[Data extracted from a collection]

************

(** * The Todo service of app.ts: an in-memory store behind five HTTP handlers

    The program keeps two module-level variables, the counter [idGenerator]
    and the array [todos], and registers one Express handler per route.  Each
    handler runs to completion before the next request is looked at, so a
    handler is a function from the store to a response and a new store.

    What is modelled, and how:
    - a JS object coming out of the JSON body parser is a finite map from
      property names to values ([gmap string value]); the order of the
      properties is not observable by the handlers and is left out;
    - property values are the JSON scalars (null, booleans, numbers, strings):
      the interfaces [Todo] and [TodoNoId] declare [id: number],
      [title: string] and [description?: string], and the handlers never look
      inside a value;
      [undefined] is the result of reading a property that is not there;
      nested objects and arrays as property values are outside the model;
    - a JS number is [NaN], an integral double [Int z], or any other double
      [Dbl r] named by the text that Number::toString prints for it (that text
      determines the double); [Int 0] stands for both zeros, which [===],
      template literals and JSON output do not tell apart;
    - a template literal prints [Int z] as Number::toString does: all the
      digits of an integer up to 2^53, the shortest decimal that reads back
      as the double above that, in exponent form from 10^21 on;
    - the counter counts in [Z]: adding one to a JS number is exact below
      2^53, far beyond what a run of the service reaches;
    - [Number(req.params['id'])] is the built-in conversion of the language,
      not code of this program: the handlers take it as a parameter;
    - [console.log], the Swagger routes and [app.listen] do not touch the
      store and are left out. *)

From stdpp Require Import base option list sorting strings pretty gmap fin_maps.

Open Scope Z_scope.

(** ** Values *)

Inductive number :=
  | NaN
  | Int (z : Z)
  | Dbl (repr : string).

Inductive value :=
  | undefined
  | null
  | VBool (b : bool)
  | VNumber (n : number)
  | VString (s : string).

(** [a === b] on numbers: NaN is different from everything, itself included. *)
Definition number_eq (a b : number) : bool :=
  match a, b with
  | Int x, Int y => bool_decide (x = y)
  | Dbl r, Dbl r' => bool_decide (r = r')
  | _, _ => false
  end.

(** [a === b]: same type and same value, no conversion. *)
Definition strict_eq (a b : value) : bool :=
  match a, b with
  | undefined, undefined => true
  | null, null => true
  | VBool x, VBool y => bool_decide (x = y)
  | VNumber x, VNumber y => number_eq x y
  | VString x, VString y => bool_decide (x = y)
  | _, _ => false
  end.

(** ** Number::toString on integral doubles *)

(** The double nearest to the integer [m > 0], a tie going to the even
    mantissa; [None] when that is past the largest double (Infinity). *)
Definition nearest_double (m : Z) : option Z :=
  let b := Z.log2 m in
  if b <? 53 then Some m
  else
    let e := b - 52 in
    let q := m / 2 ^ e in
    let r := m mod 2 ^ e in
    let half := 2 ^ (e - 1) in
    let q' := if (half <? r) || ((r =? half) && Z.odd q) then q + 1 else q in
    if 2 ^ 1024 <=? q' * 2 ^ e then None else Some (q' * 2 ^ e).

(** The digits [s] and the power of ten [p] that Number::toString picks for
    the double [x]: [s * 10 ^ p] reads back as [x] with [s] as short as can
    be, and as close to [x] as can be among the decimals that short.  The
    search goes down from the largest power; at each power the two multiples
    around [x] are the only candidates. *)
Fixpoint shortest_decimal (x : Z) (p : nat) : Z * nat :=
  let scale := 10 ^ Z.of_nat p in
  let lo := x / scale in
  let hi := lo + 1 in
  let reads_back s := (0 <? s) && bool_decide (nearest_double (s * scale) = Some x) in
  let chosen :=
    match reads_back lo, reads_back hi with
    | true, true =>
        let below := x - lo * scale in
        let above := hi * scale - x in
        if below <? above then Some lo
        else if above <? below then Some hi
        else Some (if Z.even lo then lo else hi)
    | true, false => Some lo
    | false, true => Some hi
    | false, false => None
    end in
  match chosen, p with
  | Some s, _ => (s, p)
  | None, O => (x, O)
  | None, S p' => shortest_decimal x p'
  end.

(** The text for an integral double [x > 0]: the digits followed by zeros
    when there are at most 21 places, the exponent form [d.ddde+n] beyond. *)
Definition print_double (x : Z) : string :=
  let '(s, p) := shortest_decimal x (String.length (pretty x)) in
  let n := Z.of_nat (String.length (pretty s)) + Z.of_nat p in
  if n <=? 21 then pretty (s * 10 ^ Z.of_nat p)
  else
    let exponent := "e+" +:+ pretty (n - 1) in
    match pretty s with
    | String c EmptyString => String c exponent
    | String c rest => String c ("." +:+ rest +:+ exponent)
    | EmptyString => exponent
    end.

(** The text for an integer [z >= 0].  Up to 2^53 every integer is a double
    of its own and is printed with all its digits; a larger one is printed as
    the double it denotes. *)
Definition print_integer (z : Z) : string :=
  if z <=? 9007199254740992 then pretty z
  else
    match nearest_double z with
    | Some x => print_double x
    | None => "Infinity"
    end.

(** What a template literal [`${v}`] prints for [v]. *)
Definition number_to_string (n : number) : string :=
  match n with
  | NaN => "NaN"
  | Int z => if z <? 0 then "-" +:+ print_integer (- z) else print_integer z
  | Dbl r => r
  end.

Definition ToString (v : value) : string :=
  match v with
  | undefined => "undefined"
  | null => "null"
  | VBool true => "true"
  | VBool false => "false"
  | VNumber n => number_to_string n
  | VString s => s
  end.

(** ** Objects *)

Abbreviation object := (gmap string value).

(** [o.k], [undefined] when [o] has no property [k]. *)
Definition get (o : object) (k : string) : value := default undefined (o !! k).

(** [{ ...a, ...b }]: the properties of [b] win. *)
Definition spread (a b : object) : object := b ∪ a.

(** ** Arrays: the three methods the handlers call *)

(** [l.findIndex(p)]: the position of the first element that satisfies [p];
    [None] is the -1 of the source. *)
Fixpoint findIndex {A : Type} (p : A → bool) (l : list A) : option nat :=
  match l with
  | [] => None
  | x :: l' => if p x then Some 0%nat else S <$> findIndex p l'
  end.

(** [l.find(p)]: the first element that satisfies [p]; [None] is [undefined]. *)
Fixpoint find {A : Type} (p : A → bool) (l : list A) : option A :=
  match l with
  | [] => None
  | x :: l' => if p x then Some x else find p l'
  end.

(** [l.splice(i, 1)]: the removed elements and what is left of [l]. *)
Definition splice1 {A : Type} (i : nat) (l : list A) : list A * list A :=
  (take 1 (drop i l), take i l ++ drop (S i) l).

************

#### What you have to do:
Copy exactly the stretch of data above from the line with "mantissa; [None] when" through the line with "let lo := x / scale in", and omit all other lines.

#### Task solution:
    mantissa; [None] when that is past the largest double (Infinity). *)
Definition nearest_double (m : Z) : option Z :=
  let b := Z.log2 m in
  if b <? 53 then Some m
  else
    let e := b - 52 in
    let q := m / 2 ^ e in
    let r := m mod 2 ^ e in
    let half := 2 ^ (e - 1) in
    let q' := if (half <? r) || ((r =? half) && Z.odd q) then q + 1 else q in
    if 2 ^ 1024 <=? q' * 2 ^ e then None else Some (q' * 2 ^ e).

(** The digits [s] and the power of ten [p] that Number::toString picks for
    the double [x]: [s * 10 ^ p] reads back as [x] with [s] as short as can
    be, and as close to [x] as can be among the decimals that short.  The
    search goes down from the largest power; at each power the two multiples
    around [x] are the only candidates. *)
Fixpoint shortest_decimal (x : Z) (p : nat) : Z * nat :=
  let scale := 10 ^ Z.of_nat p in
  let lo := x / scale in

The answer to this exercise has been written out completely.